1
votes

I am writing an app using which people can request information about specific events. Because multiple users can request information about the same event, the key for my Request table is username+event (where both of those are strings).

However, in the Java code which supplies that information, I don't want to download data I don't need so, ideally, I'd query on the event (as I don't know the usernames of all the people making the query).

I thought that if I gave the Request table a secondary index, called "event", which the users also filled in (so the hash key (called "key") is username+event, and the event field is just the event string), I'd able to query on the secondary index, and get all the requests for that event.

Here's the code:

Map<String, Condition> keyConditions = new HashMap();
keyConditions.put("event", new Condition()
                    .withComparisonOperator(EQ)
                    .withAttributeValueList(new AttributeValue().withS(event)));
QueryRequest one = new QueryRequest()
    .withTableName(REQ_TABLE)
    .withIndexName("event")
    .withKeyConditions(keyConditions);
QueryResult queryResult = dynamoDB.query(one);

All I get, however, is this error message: com.amazonaws.AmazonServiceException: Query condition missed key schema element: key

Removing the call to withIndexName("event") makes no difference.

I haven't used NoSQL before this week, which may be part of the problem.

1
can you also post the full stack trace?rpmartz

1 Answers

2
votes

Are you sure that "event" is the name of the attribute that is indexed and the name of the index?

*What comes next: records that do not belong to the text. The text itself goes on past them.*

(* ===== verification/VmFederation.v ===== *)
(** * The federation of a machine: vm/federation.rs and vm/federation_ext.rs

    Both files give the machine the same methods, by different means.
    [FederationVM] and [ProposalExecutor] are federation.rs, where the machine
    has a node and the node a log store, whose methods are not declared: they
    are the parameters [NodeLog].  [VMFederationExtension] is federation_ext.rs,
    over the machine's own storage; vm/vm.rs has these methods again
    ([FederationCommands]).

    federation.rs also names variants that messages.rs does not have, the
    default scope and voting model: they are parameters, with the derived
    [Debug] texts.  An error is its text. *)
From S2P Require Import Prelude Float64 Text Values Ops Stack Memory Auth Storage InMemory Economic Executor.
From S2P Require Import Ledger Trace Machine Governance VM Lifecycle Comments Proposals Federation FederationNode FederationCommands.

Inductive FederationVMError : Type :=
  | NotEnabled | NetworkError (s : string) | StoreError (s : string) | MessageError (s : string).

Definition FederationVMError_to_string (e : FederationVMError) : string :=
  match e with
  | NotEnabled => "Federation is not enabled"
  | NetworkError s => "Network error: " +:+ s
  | StoreError s => "Storage error: " +:+ s
  | MessageError s => "Message error: " +:+ s
  end.

(** A JSON message; what is not a text, a number or null is its JSON. *)
Inductive LogField : Type := LText (s : string) | LInt (n : Z) | LNull | LJson (s : string).
Inductive LogMessage : Type := LObject (fields : gmap string LogField) | LOther (json : string).

(** The log store of a node. *)
Class NodeLog (F : Type) : Type := {
  count_proposals : F -> res string N;
  count_votes : F -> res string N;
  store_raw : string -> string -> string -> stm F string unit;
  message_to_string : LogMessage -> string;
}.

(** *** federation.rs *)
Module FederationVM.

Section Machine.

Context {F : Type} `{NL : !NodeLog F} {V : Type}.

(** A machine, with the log store of its node if it has one. *)
Record t : Type := { vm : V; federation_node : option F }.

Definition not_enabled {A} : res string A := Err (FederationVMError_to_string NotEnabled).
Definition get_network_node (self : t) : option F := federation_node self.
Definition count_federated_proposals (self : t) : res string N :=
  match federation_node self with Some storage => count_proposals storage | None => not_enabled end.
Definition count_federated_votes (self : t) : res string N :=
  match federation_node self with Some storage => count_votes storage | None => not_enabled end.

Definition log_entry (timestamp : Z) (auth_context : AuthContext.t) (message : LogMessage) : LogMessage :=
  match message with
  | LObject map =>
      LObject (<["sender_did" := LText (AuthContext.current_identity_did auth_context)]>
                 (<["timestamp" := LInt timestamp]> map))
  | LOther json => LOther json
  end.
Definition federation_log_message (timestamp : Z) (message : LogMessage) (auth_context : AuthContext.t) :
    stm t string unit := fun self =>
  match federation_node self with
  | Some storage =>
      let '(storage', r) :=
        store_raw "logs" ("fed_log:" +:+ i64_to_string timestamp)
          (message_to_string (log_entry timestamp auth_context message)) storage in
      ({| vm := vm self; federation_node := Some storage' |}, r)
  | None => (self, not_enabled)
  end.

End Machine.

Arguments t : clear implicits.

End FederationVM.

Module ProposalExecutor.

Section Executor.

Context {F : Type} `{NL : !NodeLog F} {V : Type}.
Context (Simple : VotingModel) (Local : ProposalScope).
Context (scope_debug : ProposalScope -> string) (model_debug : VotingModel -> string).

Record t : Type := {
  vm : FederationVM.t F V;
  auth_context : AuthContext.t;
  dsl_code : option string;
  bytecode : option bytes;
  parent_hash : option string;
  scope : option ProposalScope;
  voting_model : option VotingModel;
  expires_in : option N;
}.

Definition new (vm : FederationVM.t F V) (auth_context : AuthContext.t) : t := {|
  vm := vm; auth_context := auth_context; dsl_code := None; bytecode := None; parent_hash := None; scope := None;
  voting_model := None; expires_in := None |}.
Definition with_parent_hash (h : string) (self : t) : t := {|
  vm := vm self; auth_context := auth_context self; dsl_code := dsl_code self; bytecode := bytecode self;
  parent_hash := Some h; scope := scope self; voting_model := voting_model self; expires_in := expires_in self |}.
Definition with_scope (sc : ProposalScope) (self : t) : t := {|
  vm := vm self; auth_context := auth_context self; dsl_code := dsl_code self; bytecode := bytecode self;
  parent_hash := parent_hash self; scope := Some sc; voting_model := voting_model self;
  expires_in := expires_in self |}.
Definition with_voting_model (m : VotingModel) (self : t) : t := {|
  vm := vm self; auth_context := auth_context self; dsl_code := dsl_code self; bytecode := bytecode self;
  parent_hash := parent_hash self; scope := scope self; voting_model := Some m; expires_in := expires_in self |}.
Definition with_expiry (seconds : N) (self : t) : t := {|
  vm := vm self; auth_context := auth_context self; dsl_code := dsl_code self; bytecode := bytecode self;
  parent_hash := parent_hash self; scope := scope self; voting_model := voting_model self;
  expires_in := Some seconds |}.
Definition load_dsl (code : string) (self : t) : t := {|
  vm := vm self; auth_context := auth_context self; dsl_code := Some code; bytecode := bytecode self;
  parent_hash := parent_hash self; scope := scope self; voting_model := voting_model self;
  expires_in := expires_in self |}.
(** [file] is the outcome of reading it. *)
Definition load_dsl_file (file : res string string) (self : t) : res string t :=
  code ← file; mret (load_dsl code self).
Definition load_bytecode (code : bytes) (self : t) : t := {|
  vm := vm self; auth_context := auth_context self; dsl_code := dsl_code self; bytecode := Some code;
  parent_hash := parent_hash self; scope := scope self; voting_model := voting_model self;
  expires_in := expires_in self |}.

(** The program and the bytecode are only looked at to write a log line.
    [executed_at] and [timestamp] are two readings of the clock. *)
Definition execute (executed_at timestamp : Z) (self : t) : res string (FederationVM.t F V) :=
  match FederationVM.get_network_node (vm self) with
  | None => Err "Federation is not enabled on this VM"
  | Some _ =>
      let voting_model := default Simple (voting_model self) in
      let scope := default Local (scope self) in
      let log_entry := LObject
        (<["type" := LText "proposal_execution"]>
        (<["scope" := LText (scope_debug scope)]>
        (<["voting_model" := LText (model_debug voting_model)]>
        (<["parent_hash" := match parent_hash self with Some h => LText h | None => LNull end]>
        (<["executed_at" := LInt executed_at]> ∅))))) in
      let '(vm', r) := FederationVM.federation_log_message timestamp log_entry (auth_context self) (vm self) in
      _ ← r; mret vm'
  end.

(** ** Properties *)

(** An execution executes nothing: the machine it returns is the one it was
    given, and the program, the bytecode and the expiry make no difference. *)
Theorem execution_runs_nothing (executed_at timestamp : Z) (self : t) (code : string) (b : bytes) (seconds : N) :
  execute executed_at timestamp (with_expiry seconds (load_bytecode b (load_dsl code self))) =
    execute executed_at timestamp self /\
  (forall vm', execute executed_at timestamp self = Ok vm' ->
     FederationVM.vm vm' = FederationVM.vm (vm self)).
Proof.
  split; [done|]. intros vm'. unfold execute, FederationVM.get_network_node, FederationVM.federation_log_message.
  destruct (FederationVM.federation_node (vm self)) as [storage|]; [|discriminate].
  destruct (store_raw _ _ _ storage) as [storage' [[]| | |]]; cbn; try discriminate. by intros [= <-].
Qed.

(** Every execution that succeeds leaves an entry: its key is the second of the
    execution, so that a store which keeps one text per key forgets the earlier
    of two executions in a second. *)
Theorem executions_are_logged (executed_at timestamp : Z) (self : t) (vm' : FederationVM.t F V) :
  execute executed_at timestamp self = Ok vm' ->
  exists storage storage' json,
    FederationVM.federation_node (vm self) = Some storage /\
    FederationVM.federation_node vm' = Some storage' /\
    store_raw "logs" ("fed_log:" +:+ i64_to_string timestamp) json storage = (storage', Ok tt).
Proof.
  unfold execute, FederationVM.get_network_node, FederationVM.federation_log_message.
  destruct (FederationVM.federation_node (vm self)) as [storage|]; [|discriminate].
  destruct (store_raw _ _ ?[json] storage) as [storage' [[]| | |]] eqn:E; cbn; try discriminate.
  intros [= <-]. exists storage, storage'. by eexists.
Qed.

End Executor.

Arguments t : clear implicits.

End ProposalExecutor.

(** *** federation_ext.rs *)
Module VMFederationExtension.

Section Machine.

Context {S : Type} `{SB : StorageBackend S} `{PL : Platform} `{RD : Renderings} `{SC : SwarmCalls}.
Context `{CH : Chrono} `{UC : Unicode} `{PC : !ProposalCalls} `{FJ : FederationJson} `{FC : FederationCommandCalls}.
Context (count_proposals : S -> res StorageError.t N).

(** A machine with its node. *)
Record t : Type := { vm : VM.t S; network_node : option NetworkNode.t }.

Definition get_network_node (self : t) : option NetworkNode.t := network_node self.
Definition set_network_node (node : NetworkNode.t) (self : t) : t := {| vm := vm self; network_node := Some node |}.

Definition storage_backend (self : t) : res string S :=
  match VM.get_storage_backend (vm self) with Some storage => Ok storage | None => Err "Storage backend not available" end.
Definition count_federated_proposals (self : t) : res string N :=
  storage ← storage_backend self; map_err StorageError.to_string (count_proposals storage).
Definition count_federated_votes (self : t) : res string N :=
  storage ← storage_backend self;
  keys ← map_err (fun e => "Failed to list vote keys: " +:+ StorageError.to_string e)
           (sb_list_keys None VOTES_NAMESPACE None storage);
  Ok (N.of_nat (length keys)).
Definition federation_log_message (now : N) (uuid message : string) (auth_context : AuthContext.t) :
    stm t string unit := fun self =>
  match storage_backend self with
  | Ok storage =>
      match map_err (fun e => "Failed to serialize log message: " +:+ e) (value_to_vec message) with
      | Ok data =>
          let '(storage', r) := sb_set now (Some auth_context) FEDERATION_NAMESPACE
                                  ("federation/logs/" +:+ u64_to_string now +:+ "-" +:+ uuid) data storage in
          ({| vm := VM.set_storage_backend storage' (vm self); network_node := network_node self |},
           map_err (fun e => "Failed to store log message: " +:+ StorageError.to_string e) r)
      | Err e => (self, Err e)
      | Panic m => (self, Panic m)
      | OutOfFuel => (self, OutOfFuel)
      end
  | Err e => (self, Err e)
  | Panic m => (self, Panic m)
  | OutOfFuel => (self, OutOfFuel)
  end.

(** ** Properties *)

(** The two implementations of the trait agree: the counts, and the machine
    after a log message.  Only the error of counting proposals has another text. *)
Theorem extensions_agree (self : t) (now : N) (uuid message : string) (auth : AuthContext.t) (n : N) :
  (count_federated_proposals self = Ok n <-> FederationCommands.count_federated_proposals count_proposals (vm self) = Ok n) /\
  (count_federated_votes self = Ok n <-> FederationCommands.count_federated_votes (vm self) = Ok n) /\
  vm (federation_log_message now uuid message auth self).1 =
    (FederationCommands.federation_log_message now uuid message auth (vm self)).1 /\
  ((federation_log_message now uuid message auth self).2 = Ok tt <->
   (FederationCommands.federation_log_message now uuid message auth (vm self)).2 = Ok tt).
Proof.
  unfold count_federated_proposals, FederationCommands.count_federated_proposals, count_federated_votes,
    FederationCommands.count_federated_votes, federation_log_message, FederationCommands.federation_log_message,
    storage_backend, FederationCommands.storage_of, FederationCommands.stored, FederationCommands.labelled.
  destruct (VM.get_storage_backend (vm self)) as [storage|]; [|by repeat split]. cbn.
  split; [destruct (count_proposals storage); cbn; split; congruence|].
  split; [destruct (sb_list_keys _ _ _ storage); cbn; split; congruence|].
  destruct (value_to_vec message); cbn; [|by repeat split ..].
  by destruct (sb_set _ _ _ _ _ storage) as [storage' [[]| | |]]; repeat split.
Qed.

End Machine.

End VMFederationExtension.

(** ** Two executions in one second, over a store of one text per key *)
Module VmFederationExamples.

Definition logs : Type := list (string * string).
#[local] Instance kept : NodeLog logs := {|
  count_proposals _ := Ok 0%N;
  count_votes _ := Ok 0%N;
  store_raw _ key text := fun s => ((key, text) :: List.filter (fun e => negb (String.eqb e.1 key)) s, Ok tt);
  message_to_string m := "message";
|}.

Definition run_at (timestamp : Z) (vm : FederationVM.t logs nat) : res string (FederationVM.t logs nat) :=
  ProposalExecutor.execute OneMemberOneVote GlobalFederation (fun _ => "scope") (fun _ => "model") timestamp timestamp
    (ProposalExecutor.new vm (AuthContext.new "did:alice")).
Definition entries (r : res string (FederationVM.t logs nat)) : option nat :=
  match r with Ok vm => length <$> FederationVM.federation_node vm | _ => None end.

Example one_entry_for_two :
  entries (vm ← run_at 5 {| FederationVM.vm := 0; FederationVM.federation_node := Some [] |}; run_at 5 vm) = Some 1 /\
  entries (vm ← run_at 5 {| FederationVM.vm := 0; FederationVM.federation_node := Some [] |}; run_at 6 vm) = Some 2.
Proof. vm_compute. auto. Qed.

Lemma executions_are_logged_witness :
  exists vm', run_at 5 {| FederationVM.vm := 0; FederationVM.federation_node := Some [] |} = Ok vm' /\
    exists storage', FederationVM.federation_node vm' = Some storage'.
Proof.
  eexists. split; [vm_compute; reflexivity|].
  edestruct (ProposalExecutor.executions_are_logged (F := logs) (V := nat) OneMemberOneVote GlobalFederation
    (fun _ => "scope") (fun _ => "model") 5 5 (ProposalExecutor.new {| FederationVM.vm := 0;
    FederationVM.federation_node := Some [] |} (AuthContext.new "did:alice"))) as (s & s' & j & _ & H & _);
    [vm_compute; reflexivity|]. exact (ex_intro _ s' H).
Defined.

End VmFederationExamples.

You are using it as the attribute name in the query:

keyConditions.put("event", new Condition()
                .withComparisonOperator(EQ)
                .withAttributeValueList(new AttributeValue().withS(event)));

And you're using it as the index name:

 .withIndexName("event")

In the DynamoDB console of your AWS dashboard, check the Indexes tab to see what the name of the index is. It's been a little while since I created an index but I believe by default AWS usually postfixes the index name with _index.